# Greenup @1970



## kyjake (Nov 21, 2007)

Came across this old picture taken about 1970,can't identify all the fish.
Jake


----------



## BIGTCAT'N (Apr 12, 2006)

Thats good stuff. Love those old pics!I have some of me and my grandfather from early 70's......priceless!


----------



## Saugeyeaddict (Oct 22, 2011)

Cool pic. Looks like a big cat and a few other nice fish. The goog ole days!


----------



## kyjake (Nov 21, 2007)

Don't remember anything about the day picture was took.Kept most everything caught back then as wife's uncle and father would eat about any fish brought to them,really liked drum.We would eat the sauger and crappie and sometimes whites.Think this was before there were any stripers-hybrids in the river.
Jake


----------



## boonecreek (Dec 28, 2006)

i was born and raised in moscow, right below meldaul dam. we headly ever got skunked, and catch moster gar. 5 to 6 and a half feet long.remember a plane landing all the time on the river. and i do beleive fishing was better in the 70,s.


----------



## Mushijobah (May 4, 2004)

Very cool. I see a channel, sauger, white bass, crappie, and the big one looks like a hybrid striper or a regular striper?? Did they stock those back then?


----------



## Saugeyefisher (Jul 19, 2010)

Mushijobah said:


> Very cool.

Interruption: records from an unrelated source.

(** A store into a comparator, of any of its bytes, replaces these bytes of the comparator of this hart, and a load gives
    them back. *)
Theorem comparator_registers w id k bytes : 0 <= id < 4095 -> is_Some (hart_at (harts w) id) -> (k + length bytes <= 8)%nat -> bytes <> [] ->
  Forall (fun b => 0 <= b < 256) bytes ->
  exists w' old, clint_load gettimeofday w (comparator_at id) 8 = Some (Some old, clint_tick gettimeofday w 0) /\
    clint_store gettimeofday w (comparator_at id + Z.of_nat k) bytes = Some (true, w') /\
    clint_load gettimeofday w' (comparator_at id) 8 =
      Some (Some (take k old ++ bytes ++ drop (k + length bytes) old), clint_tick gettimeofday w' 0) /\
    forall j, j <> id -> comparator (mtimecmp (clint w')) j = comparator (mtimecmp (clint w)) j.
Proof.
  intros Hid Hh Hk Hne Hf. assert (0 < length bytes)%nat as Hlen by (destruct bytes; [done|simpl; lia]).
  destruct (in_comparators id (Z.of_nat k) Hid ltac:(lia)) as (E1 & E2 & E3).
  assert (clint_store gettimeofday w (comparator_at id + Z.of_nat k) bytes = store_tick gettimeofday w (comparator_at id + Z.of_nat k) bytes) as ->.
  { unfold clint_store. destruct (Z.ltb_spec 8 (Z.of_nat (length bytes))); [lia|]. by rewrite E1. }
  unfold store_tick, store_reg. rewrite E1, E2, E3. destruct Hh as [h Hh]. rewrite Hh. cbn.
  rewrite (load_comparator w id Hid ltac:(by eauto)). eexists _, _. split; [done|]. split; [done|].
  set (w1 := Platform _ _ _). rewrite load_comparator by (first [done|apply tick_hart_at; by exists h]). rewrite tick_comparators.
  split.
  - assert (comparator (mtimecmp (clint w1)) id = write_little_endian_reg 8 (comparator (mtimecmp (clint w)) id) (comparator_at id + Z.of_nat k) bytes) as ->
      by (unfold comparator at 1; simpl; by rewrite lookup_insert_eq).
    rewrite write_read; [done|unfold comparator_at, MTIMECMP_BASE; Z.div_mod_to_equations; lia|unfold comparator_at, MTIMECMP_BASE; lia|done|done].
  - intros j Hj. rewrite tick_comparators. unfold w1, comparator. cbn. by rewrite lookup_insert_ne.
Qed.
(* ===== verification/AccessBus.v ===== *)
(** * Spike: what every access keeps of the bus

    Memories keep their size and never lose a page, so host addresses into them stay
    good; devices stay as they should.  The operations of [Devices] keep this.

    Whatever the page tables hold and wherever they lie, the walk ends in an address
    or a trap, never outside a page or a register width, and keeps the bus. *)

From stdpp Require Import base option list gmap.
From S2P Require Import Prelude.
From S2P Require Import Arith.
From S2P Require Import Pmp.
From S2P Require Import Devices.
From S2P Require Import DevicesFacts.
From S2P Require Import Mmu.
From S2P Require Import MmuSpec.
From S2P Require Import MmuFacts.
From S2P Require Import MmuWalk.
From S2P Require Import MmuStages.
From S2P Require Import Memory.

Definition is_byte (x : Z) : Prop := 0 <= x < 256.

(** A device that answers with as many bytes as it is asked for, while it is as it
    should be. *)
Class SoundDevice (D : Type) `{Device D} := {
  dev_ok : D -> Prop;
  dev_load_ok : forall d a n r d', dev_ok d -> 0 <= a -> 0 <= n -> a + n < 2 ^ 64 -> dev_load d a n = (r, d') ->
    dev_ok d' /\ forall bytes, r = Some bytes -> length bytes = Z.to_nat n /\ Forall is_byte bytes;
  dev_store_ok : forall d a bytes r d', dev_ok d -> dev_store d a bytes = (r, d') -> dev_ok d'
}.

#[export] Program Instance rom_sound : SoundDevice rom_device_t := {| dev_ok rom := Forall is_byte rom |}.
Next Obligation.
  intros rom a n r rom' Hok Ha Hn Hb. simpl. rewrite uwrap_small by lia.
  destruct (Z.ltb_spec (Z.of_nat (length rom)) (a + n)); intros [= <- <-]; (split; [done|]); [done|]. intros bytes [= <-].
  split; [rewrite length_take, length_drop; lia|by apply Forall_take, Forall_drop].
Qed.
Next Obligation. intros rom a bytes r rom' Hok. simpl. by intros [= _ <-]. Qed.

(** ** Memories *)

Definition mem_good (m : mem_t) : Prop := mem_wf m /\ forall a, is_byte (mem_byte m a).

Definition mem_ext (m m' : mem_t) : Prop :=
  sz m' = sz m /\ forall k, is_Some (sparse_memory_map m !! k) -> is_Some (sparse_memory_map m' !! k).

#[export] Instance mem_ext_preorder : PreOrder mem_ext.
Proof.
  split; [by intros m|]. intros m1 m2 m3 [S1 P1] [S2 P2]. split; [congruence|auto].
Qed.

Lemma mem_byte_shape m : mem_good m -> mem_wf m.
Proof. by intros []. Qed.

Lemma contents_ext m addr m' p : mem_good m -> contents m addr = (m', p) -> mem_good m' /\ mem_ext m m'.
Proof.
  intros [Hw Hb] E. destruct (contents_spec _ _ _ _ Hw E) as (Hw' & Hs & Hb' & _ & _ & Hk).
  split; [|done]. split; [done|]. intros a. by rewrite Hb'.
Qed.

Lemma overwrite_byte f a bytes : (forall x, is_byte (f x)) -> Forall is_byte bytes -> forall x, is_byte (overwrite f a bytes x).
Proof.
  intros Hf Hb x. unfold overwrite. destruct (_ && _) eqn:E; [|done]. apply andb_prop in E as [E1%Z.leb_le E2%Z.ltb_lt].
  rewrite List.Forall_forall in Hb. apply Hb, nth_In. lia.
Qed.

Lemma copy_to_pages m p bytes m' : copy_to m p bytes = Some m' -> mem_ext m m'.
Proof.
  unfold copy_to. destruct (sparse_memory_map m !! p.1) as [page|] eqn:E; [|done]. simpl. destruct (_ <=? _); [|done]. intros [= <-].
  split; [done|]. intros k Hk. simpl. destruct (decide (p.1 = k)) as [<-|]; [rewrite lookup_insert_eq; by eexists|by rewrite lookup_insert_ne].
Qed.

Lemma contents_pages m addr : mem_ext m (contents m addr).1.
Proof.
  unfold contents. destruct (sparse_memory_map m !! _) eqn:E; [done|]. split; [done|]. intros k Hk. simpl.
  destruct (decide (addr .>> PGSHIFT = k)) as [<-|]; [rewrite lookup_insert_eq; by eexists|by rewrite lookup_insert_ne].
Qed.
(* ===== verification/AccessBare.v ===== *)
(** * Spike: the TLB without translation

    Where addresses are not translated the TLB is only a cache: every operation gives
    what it gives with an empty TLB.  [same] compares a step from a state and from
    the state with the TLB emptied; it goes through the steps of [Access]. *)

From stdpp Require Import base option list gmap.
From S2P Require Import Prelude.
From S2P Require Import Arith.
From S2P Require Import Pmp.
From S2P Require Import PmpFacts.
From S2P Require Import Devices.
From S2P Require Import DevicesFacts.
From S2P Require Import Mmu.
From S2P Require Import MmuSpec.
From S2P Require Import MmuFacts.
From S2P Require Import MmuStages.
From S2P Require Import Memory.
From S2P Require Import Access.
From S2P Require Import AccessBus.
From S2P Require Import AccessPaths.

(** Ordinary accesses go to the physical address itself. *)
Definition untranslated (h : hart_t) : Prop := forall ty, let info := generate_access_info h 0 ty no_flags in
  effective_virt info = false /\ exists vm, decode_vm_info (hart_xlen h) false (effective_priv info) (satp h) = Some vm /\ levels vm = 0.

Definition access_priv (h : hart_t) (ty : access_type) : Z := effective_priv (generate_access_info h 0 ty no_flags).

Definition phys (h : hart_t) (a : Z) : Z := a mod 2 ^ hart_xlen h.

(** An ordinary access of the hart. *)
Definition ordinary (h : hart_t) (info : mem_access_info_t) : Prop :=
  effective_virt info = false /\ effective_priv info = access_priv h (type info) /\ flags info = no_flags.

Lemma generated_ordinary h a ty : untranslated h -> ordinary h (generate_access_info h a ty no_flags).
Proof.
  intros Hu. destruct (access_address h a ty no_flags) as (_ & Ef & Et). split; [|split; [rewrite Et|done]].
  - rewrite <- (proj1 (Hu ty)). unfold generate_access_info. case_bool_decide; [done|]. by destruct (in_mprv h).
  - unfold access_priv, generate_access_info. case_bool_decide; [done|]. by destruct (in_mprv h).
Qed.

Lemma phys_page h a : hart_xlen h = 32 \/ hart_xlen h = 64 -> phys h a = phys h ((a .>> PGSHIFT) * 4096) + a mod 4096 /\ phys h ((a .>> PGSHIFT) * 4096) mod 4096 = 0 /\
  0 <= phys h ((a .>> PGSHIFT) * 4096).
Proof.
  intros Hx. unfold phys. assert (exists m, 0 < m /\ 2 ^ hart_xlen h = 4096 * m) as (m & Hm & ->).
  { destruct Hx as [-> | ->]; [by exists (2 ^ 20)|by exists (2 ^ 52)]. }
  pose proof (vpn_offset a) as Ea. set (q := a .>> PGSHIFT) in *. pose proof (Z.mod_pos_bound a 4096 ltac:(lia)) as Hr.
  assert ((q * 4096) mod (4096 * m) = 4096 * (q mod m)) as E by (rewrite Z.mul_comm; apply Z.mul_mod_distr_l; lia). rewrite E.
  pose proof (Z.mod_pos_bound q m Hm). split; [|split; [rewrite Z.mul_comm; apply Z.mod_mul; lia|lia]].
  symmetry. apply (Z.mod_unique_pos _ _ (q / m)); [nia|]. pose proof (Z.div_mod q m ltac:(lia)). nia.
Qed.

(** A homogeneous page has one answer for a type and a mode. *)
Lemma homogeneous_all s page k a l a' l' ty mode : pmp_wf s -> 2 <= k <= 63 -> 0 <= page -> page mod 2 ^ k = 0 -> page + 2 ^ k <= 2 ^ 64 ->
  pmp_homogeneous s page (2 ^ k) = Some true -> page <= a -> 0 < l -> a + l <= page + 2 ^ k -> page <= a' -> 0 < l' -> a' + l' <= page + 2 ^ k ->
  pmp_ok s a l ty mode = pmp_ok s a' l' ty mode.
Proof.
  intros Hwf Hk Hp Hal Hend E. destruct (homogeneous_uniform s Hwf page k Hk Hp Hal Hend) as (r & E' & Hu). rewrite E in E'. injection E' as <-.
  intros. unfold pmp_ok. destruct (n_pmp s =? 0); [done|]. pose proof (wf_num s Hwf).
  destruct (scan_uniform s page k Hk Hp Hend ty mode (Z.to_nat (n_pmp s)) 0) as [r Hr]; [intros j Hj; apply Hu; [done|lia]|]. by rewrite !Hr.
Qed.

Section Bare.
Context {D : Type} `{SoundDevice D}.
Implicit Types (b : bus_t D) (st : mmu_t D).

Notation mmu_ends := (ends (mmu_ok (D := D)) (mmu_ext (D := D))).

Lemma set_same_device b a dev : get_device b a = Some dev -> set_device b a dev = b.
Proof.
  induction b as [|[x d] b IH]; simpl; [done|]. destruct (Z.eqb_spec x a); [by intros [= ->]|]. intros Hg. by rewrite IH.
Qed.

(** A host address that is good already is found without a change. *)
Lemma points_found b p a : bus_good b -> points b p a -> to_mem a b = (Ok (Some p), b).
Proof.
  intros Hg (Hok & base & m & E & Hlt & -> & [page Hp]). unfold to_mem, addr_to_mem. rewrite Hok, E. cbn [negb]. destruct (Z.ltb_spec (a - base) (sz m)); [|lia].
  unfold contents. rewrite Hp. destruct (find_good _ _ _ _ Hg E) as (_ & _ & Hget). by rewrite (set_same_device _ _ _ Hget).
Qed.

(** ** Comparing steps *)

(** The state with the TLB emptied, its data as well. *)
Definition canon st : mmu_t D := set_tlb st (replicate 256 (TlbEntry (HTemp 0) 0)) (fun _ => replicate (Z.to_nat TLB_ENTRIES) no_tag).

Section Hart.
Context (h : hart_t) (Hready : mmu_ready h) (Hmodes : modes_ok h) (Hx : hart_xlen h = 32 \/ hart_xlen h = 64) (Hun : untranslated h).

(** A valid tag stands for the page of the physical address, and all of it may be accessed. *)
Definition granted (ty : access_type) (pa : Z) : Prop :=
  forall a l, pa <= a -> 0 < l -> a + l <= pa + 4096 -> pmp_ok (pmp h) a l ty (access_priv h ty) = true.

Record bare_ok st : Prop := {
  bare_mmu : mmu_ok st;
  bare_tlb : forall ty vpn, 0 <= vpn < 2 ^ 52 -> tag_valid st ty vpn ->
    entry_maps (sim st) (entry_at st vpn) vpn (phys h (vpn * 4096)) /\ granted ty (phys h (vpn * 4096))
}.

Lemma canon_tag st ty vpn : tag_at (canon st) ty vpn = no_tag.
Proof. apply nth_replicate, tlb_index_bound. Qed.

Lemma canon_missed st ty vpn : vpn < 2 ^ 52 -> ~ tag_valid (canon st) ty vpn.
Proof. intros Hv. unfold tag_valid. rewrite canon_tag. by apply plain_no_tag. Qed.

Lemma canon_ok st : mmu_ok st -> bare_ok (canon st).
Proof.
  intros [H1 H2 H3 H4 H5]. split; [split; try done|]; intros ty vpn Hv Ht; exfalso; by apply (canon_missed st ty vpn); [lia|].
Qed.

Definition same {A} st (m : AM A) : Prop :=
  (m st).1 = (m (canon st)).1 /\ canon (m st).2 = canon (m (canon st)).2 /\ bare_ok (m st).2 /\ bare_ok (m (canon st)).2.

Lemma same_ret {A} st (a : A) : bare_ok st -> same st (aret a).
Proof. intros Hok. split; [done|]. split; [done|]. split; [done|]. apply canon_ok, Hok. Qed.

Lemma same_throw {A} st t : bare_ok st -> same (A := A) st (athrow t).
Proof. intros Hok. split; [done|]. split; [done|]. split; [done|]. apply canon_ok, Hok. Qed.

Lemma same_bind {A B} st (P : A -> mmu_t D -> Prop) (m : AM A) (f : A -> AM B) :
  bare_ok st -> same st m -> (forall s, mmu_ok s -> sim s = sim st -> mmu_ends s P (m s)) -> (forall a s, bare_ok s -> P a s -> same s (f a)) -> same st (abind m f).
Proof.
  intros Hok (E1 & E2 & O1 & O2) He Hf. pose proof (He st (bare_mmu st Hok) eq_refl) as (_ & _ & P1).
  pose proof (He (canon st) (bare_mmu _ (canon_ok st (bare_mmu st Hok))) eq_refl) as (_ & _ & P2).
  unfold same, abind in *. destruct (m st) as [r1 s1], (m (canon st)) as [r2 s2]. simpl in *. subst r2. destruct r1 as [a|t|]; [|done|done].
  destruct (Hf a s1 O1 P1) as (F1 & F2 & F3 & F4). destruct (Hf a s2 O2 P2) as (G1 & G2 & G3 & G4). rewrite E2 in F1, F2, F4.
  split; [congruence|]. split; [congruence|]. done.
Qed.

Lemma same_then {A B} st (m : AM A) (f : A -> AM B) : bare_ok st -> same st m -> (forall a s, bare_ok s -> same s (f a)) -> same st (abind m f).
Proof.
  intros Hok (E1 & E2 & O1 & O2) Hf. unfold same, abind in *. destruct (m st) as [r1 s1], (m (canon st)) as [r2 s2]. simpl in *. subst r2.
  destruct r1 as [a|t|]; [|done|done]. destruct (Hf a s1 O1) as (F1 & F2 & F3 & F4). destruct (Hf a s2 O2) as (G1 & G2 & G3 & G4). rewrite E2 in F1, F2, F4.
  split; [congruence|]. split; [congruence|]. done.
Qed.

Lemma bare_set_sim st b : bare_ok st -> bus_good b -> bus_ext (sim st) b -> bare_ok (set_sim st b).
Proof.
  intros [Hok Ht] Hg He. split; [by apply set_sim_ok|]. intros ty vpn Hv Hvalid. destruct (Ht ty vpn Hv Hvalid) as [H1 H2].
  split; [|done]. by apply (entry_maps_ext (sim st)).
Qed.

Lemma same_bus {A} st (P : A -> bus_t D -> Prop) m : bare_ok st -> ends bus_good bus_ext (sim st) P (m (sim st)) -> same st (on_bus m).
Proof.
  intros Hok (Hg & He & _). unfold same, on_bus. change (sim (canon st)) with (sim st). destruct (m (sim st)) as [r b]. simpl in *.
  split; [done|]. split; [done|]. split; apply bare_set_sim; try done. apply canon_ok, Hok.
Qed.

Lemma same_modify st f : bare_ok st -> (forall s, bare_ok s -> bare_ok (f s)) -> (forall s, canon (f s) = canon (f (canon s))) -> same st (modify f).
Proof. intros Hok Hf Hc. split; [done|]. split; [apply Hc|]. split; [by apply Hf|]. apply Hf, canon_ok, Hok. Qed.

(** Host addresses that are pages of memory do not depend on the TLB. *)
Lemma same_host_load st p n : bare_ok st -> same st (host_load (HMem p) n).
Proof.
  intros Hok. pose proof (canon_ok st (bare_mmu st Hok)) as Hc. unfold same, host_load. change (sim (canon st)) with (sim st).
  by destruct (if 0 <=? p.2.2 then _ else _).
Qed.

Lemma same_host_store st p pa bytes : bare_ok st -> points (sim st) p pa -> 0 <= pa -> pa mod 4096 + Z.of_nat (length bytes) <= 4096 -> Forall is_byte bytes ->
  same st (host_store (HMem p) bytes).
Proof.
  intros Hok Hp Ha Hl Hb. destruct (points_store (sim st) p pa bytes (ok_bus st (bare_mmu st Hok)) Hp Ha Hl Hb) as (b & E & Hg & He).
  unfold same, host_store. rewrite (points_offset _ _ _ Hp). change (sim (canon st)) with (sim st). rewrite E. simpl.
  split; [done|]. split; [done|]. split; apply bare_set_sim; try done. apply canon_ok, Hok.
Qed.

(** ** Refills *)

Lemma phys_range a : 0 <= phys h a < 2 ^ 64.
Proof. unfold phys. pose proof (Z.mod_pos_bound a (2 ^ hart_xlen h)). destruct Hx as [E|E]; rewrite E in *; lia. Qed.

Lemma phys_offset a : phys h a mod 4096 = a mod 4096 /\ phys h a - a mod 4096 = phys h ((a .>> PGSHIFT) * 4096).
Proof.
  destruct (phys_page h a Hx) as (E & Em & Hn). split; [|lia]. rewrite E, Zplus_mod, Em, Z.add_0_l, !Zmod_mod. done.
Qed.

(** The page that an access was allowed in, when it is homogeneous. *)
Lemma granted_page a len ty : 0 < len -> a mod 4096 + len <= 4096 -> pmp_ok (pmp h) (phys h a) len ty (access_priv h ty) = true ->
  pmp_homogeneous (pmp h) (phys h a .& u64 (Z.lnot (PGSIZE - 1))) PGSIZE = Some true -> granted ty (phys h ((a .>> PGSHIFT) * 4096)).
Proof.
  intros Hl Hp Hok Hh. destruct (phys_offset a) as [Eo Ep]. pose proof (phys_range a) as Hr. pose proof (Z.mod_pos_bound a 4096 ltac:(lia)).
  assert (phys h a .& u64 (Z.lnot (PGSIZE - 1)) = phys h ((a .>> PGSHIFT) * 4096)) as E.
  { change (PGSIZE - 1) with (u64 (1 .<< 12) - 1). rewrite clear_low by lia. change (2 ^ 12) with 4096. pose proof (Z.div_mod (phys h a) 4096). lia. }
  rewrite E in Hh. destruct (phys_page h a Hx) as (_ & Em & Hn). set (page := phys h ((a .>> PGSHIFT) * 4096)) in *.
  intros x l L1 L2 L3. rewrite <- Hok. change 4096 with (2 ^ 12) in *. rewrite pgsize in Hh. pose proof (phys_range ((a .>> PGSHIFT) * 2 ^ 12)) as Hpr. fold page in Hpr.
  assert (page + 2 ^ 12 <= 2 ^ 64). { pose proof (Z.div_mod page (2 ^ 12) ltac:(lia)) as Ed. rewrite Em in Ed. assert (page / 2 ^ 12 < 2 ^ 52) by (apply Z.div_lt_upper_bound; lia). lia. }
  apply (homogeneous_all (pmp h) page 12); try done; try lia. apply Hready.
Qed.

Lemma refill_bare st a len p ty : bare_ok st -> 0 <= a < 2 ^ 64 -> 0 < len -> a mod 4096 + len <= 4096 -> points (sim st) p (phys h a) ->
  pmp_ok (pmp h) (phys h a) len ty (access_priv h ty) = true ->
  exists st', refill_tlb h a (phys h a) (HMem p) ty st = (Ok (TlbEntry (host_plus (HMem p) (- a)) (u64 (phys h a - a))), st') /\ canon st' = canon st /\ bare_ok st' /\ sim st' = sim st.
Proof.
  intros Hok Ha Hl Hp Hpt Hpmp. pose proof (bare_mmu st Hok) as Hm. destruct (phys_offset a) as [Eo Ep]. pose proof (vpn_bound a Ha) as Hv.
  destruct (refill_tlb_ends h a (phys h a) p ty st Hm Hready Ha (conj (phys_range a) Eo) Hpt) as (Hok' & _ & Hr).
  unfold refill_tlb in *. cbv zeta in *. destruct (in_mprv h); [by eexists|].
  destruct (pmp_homogeneous (pmp h) _ _) as [hom|] eqn:Eh; [|done]. simpl in Hok', Hr. destruct Hr as (_ & pa & He & Epa). rewrite Ep in Epa. subst pa.
  eexists. split; [done|]. split; [done|]. split; [|done]. split; [done|]. intros ty' vpn' Hv' Ht. unfold tag_valid, tag_at in Ht. cbn [set_tlb tlb_tag] in Ht.
  unfold entry_at. cbn [set_tlb tlb_data sim]. pose proof (ok_data st Hm). pose proof (tlb_index_bound (a .>> PGSHIFT)). rewrite nth_updated by lia.
  set (cached := if hom then _ else _) in *. assert (forall t, cached = Some t -> plain_tag t = a .>> PGSHIFT) as Hc.
  { intros t. unfold cached. destruct hom; [|done]. intros [= <-]. destruct (check_triggers st ty); [by apply plain_checked|by apply plain_vpn]. }
  destruct (refilled_tags st _ ty cached ty' vpn' Hm Hv Hv' Hc Ht) as [[Hne Et]| ->].
  { rewrite decide_False by congruence. rewrite Et in Ht. by apply (bare_tlb st Hok). }
  rewrite decide_True by done. split; [done|].
  destruct (decide (ty' = ty /\ hom = true)) as [[-> ->]|Hneq]; [by apply (granted_page a len)|].
  (* the tag was there before *)
  assert (tag_valid st ty' (a .>> PGSHIFT)) as Hb; [|by apply (bare_tlb st Hok)].
  revert Ht. unfold refilled_tag, tag_valid, tag_at. cbv zeta. set (old := nth (tlb_index (a .>> PGSHIFT)) (tlb_tag st ty') 0).
  assert (forall l, l = (if negb (plain_tag old =? a .>> PGSHIFT) then <[tlb_index (a .>> PGSHIFT) := no_tag]> (tlb_tag st ty') else tlb_tag st ty') ->
    plain_tag (nth (tlb_index (a .>> PGSHIFT)) l 0) = a .>> PGSHIFT -> plain_tag old = a .>> PGSHIFT) as Hkeep.
  { intros l ->. destruct (Z.eqb_spec (plain_tag old) (a .>> PGSHIFT)) as [E|Hne]; cbn [negb]; [done|]. pose proof (ok_tags st Hm ty').
    rewrite nth_updated, decide_True by (lia || done). intros Hn. exfalso. apply (plain_no_tag (a .>> PGSHIFT)); [lia|done]. }
  unfold cached. destruct hom; [|by apply Hkeep]. case_bool_decide as Ety; [|by apply Hkeep]. destruct Hneq. done.
Qed.

Lemma same_refill st a len p ty : bare_ok st -> 0 <= a < 2 ^ 64 -> 0 < len -> a mod 4096 + len <= 4096 -> points (sim st) p (phys h a) ->
  pmp_ok (pmp h) (phys h a) len ty (access_priv h ty) = true -> same st (refill_tlb h a (phys h a) (HMem p) ty).
Proof.
  intros Hok Ha Hl Hp Hpt Hpmp. destruct (refill_bare st a len p ty Hok Ha Hl Hp Hpt Hpmp) as (s1 & E1 & C1 & O1 & _).
  destruct (refill_bare (canon st) a len p ty (canon_ok st (bare_mmu st Hok)) Ha Hl Hp Hpt Hpmp) as (s2 & E2 & C2 & O2 & _).
  unfold same. rewrite E1, E2. cbn [fst snd]. split; [done|]. split; [by rewrite C1, C2|done].
Qed.
End Hart.
End Bare.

I see a channel, sauger, white bass, crappie, and the big one looks like a hybrid striper or a regular striper?? Did they stock those back then?


Good guess, I was thinking smallie on the big one........ Great photo!!

Those some of those crappies look huge. Oh an i guess the big one could be a fat walleye?


----------



## Bray34 (Nov 22, 2010)

good stuff


----------